• Problem requirements
Here is the task for the records below: repeat exactly the lines from the one with "then MkDs (flush" to the one with "the wrappers of", both included, and nothing else.

-- Exercise input follows --

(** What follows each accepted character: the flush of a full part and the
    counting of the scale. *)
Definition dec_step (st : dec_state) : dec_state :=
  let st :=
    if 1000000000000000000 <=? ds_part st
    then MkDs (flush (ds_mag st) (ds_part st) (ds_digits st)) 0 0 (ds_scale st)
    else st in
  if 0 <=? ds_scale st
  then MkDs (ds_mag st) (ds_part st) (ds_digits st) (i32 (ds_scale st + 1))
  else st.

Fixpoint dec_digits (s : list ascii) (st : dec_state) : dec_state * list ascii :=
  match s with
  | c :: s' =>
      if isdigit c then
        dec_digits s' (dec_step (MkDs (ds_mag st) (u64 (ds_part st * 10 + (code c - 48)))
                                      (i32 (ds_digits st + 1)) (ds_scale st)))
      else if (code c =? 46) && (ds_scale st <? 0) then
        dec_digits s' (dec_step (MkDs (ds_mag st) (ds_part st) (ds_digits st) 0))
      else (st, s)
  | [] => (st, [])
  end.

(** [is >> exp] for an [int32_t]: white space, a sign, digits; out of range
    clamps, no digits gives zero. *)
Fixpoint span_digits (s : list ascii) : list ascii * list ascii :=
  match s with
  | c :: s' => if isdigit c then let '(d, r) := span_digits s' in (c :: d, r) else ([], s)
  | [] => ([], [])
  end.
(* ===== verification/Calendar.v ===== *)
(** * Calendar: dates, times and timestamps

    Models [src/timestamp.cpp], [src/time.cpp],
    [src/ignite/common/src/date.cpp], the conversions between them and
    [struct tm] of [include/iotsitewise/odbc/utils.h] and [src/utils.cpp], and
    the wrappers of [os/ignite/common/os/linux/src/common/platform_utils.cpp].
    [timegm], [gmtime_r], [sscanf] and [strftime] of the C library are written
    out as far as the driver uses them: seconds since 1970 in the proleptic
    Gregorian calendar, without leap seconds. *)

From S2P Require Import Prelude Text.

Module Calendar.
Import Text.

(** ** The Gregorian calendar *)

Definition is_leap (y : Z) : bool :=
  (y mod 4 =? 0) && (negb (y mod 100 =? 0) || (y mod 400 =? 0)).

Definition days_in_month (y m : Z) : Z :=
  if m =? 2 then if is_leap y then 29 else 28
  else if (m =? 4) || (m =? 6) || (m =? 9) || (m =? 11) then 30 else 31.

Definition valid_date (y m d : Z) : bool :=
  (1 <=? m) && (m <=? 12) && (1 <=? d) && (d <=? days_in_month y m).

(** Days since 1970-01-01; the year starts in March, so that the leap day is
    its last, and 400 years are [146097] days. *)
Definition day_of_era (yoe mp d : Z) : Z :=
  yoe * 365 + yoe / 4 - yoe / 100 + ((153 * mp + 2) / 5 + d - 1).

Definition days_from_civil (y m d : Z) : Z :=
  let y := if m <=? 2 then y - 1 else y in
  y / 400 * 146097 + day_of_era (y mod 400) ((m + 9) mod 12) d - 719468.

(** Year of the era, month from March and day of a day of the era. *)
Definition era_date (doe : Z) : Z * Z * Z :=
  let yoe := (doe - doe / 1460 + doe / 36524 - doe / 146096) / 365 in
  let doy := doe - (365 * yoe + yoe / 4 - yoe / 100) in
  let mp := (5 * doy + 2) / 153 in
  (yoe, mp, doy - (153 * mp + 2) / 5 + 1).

-- Exercise input concluded --

• Solution to this problem
    then MkDs (flush (ds_mag st) (ds_part st) (ds_digits st)) 0 0 (ds_scale st)
    else st in
  if 0 <=? ds_scale st
  then MkDs (ds_mag st) (ds_part st) (ds_digits st) (i32 (ds_scale st + 1))
  else st.

Fixpoint dec_digits (s : list ascii) (st : dec_state) : dec_state * list ascii :=
  match s with
  | c :: s' =>
      if isdigit c then
        dec_digits s' (dec_step (MkDs (ds_mag st) (u64 (ds_part st * 10 + (code c - 48)))
                                      (i32 (ds_digits st + 1)) (ds_scale st)))
      else if (code c =? 46) && (ds_scale st <? 0) then
        dec_digits s' (dec_step (MkDs (ds_mag st) (ds_part st) (ds_digits st) 0))
      else (st, s)
  | [] => (st, [])
  end.

(** [is >> exp] for an [int32_t]: white space, a sign, digits; out of range
    clamps, no digits gives zero. *)
Fixpoint span_digits (s : list ascii) : list ascii * list ascii :=
  match s with
  | c :: s' => if isdigit c then let '(d, r) := span_digits s' in (c :: d, r) else ([], s)
  | [] => ([], [])
  end.
(* ===== verification/Calendar.v ===== *)
(** * Calendar: dates, times and timestamps

    Models [src/timestamp.cpp], [src/time.cpp],
    [src/ignite/common/src/date.cpp], the conversions between them and
    [struct tm] of [include/iotsitewise/odbc/utils.h] and [src/utils.cpp], and
    the wrappers of [os/ignite/common/os/linux/src/common/platform_utils.cpp].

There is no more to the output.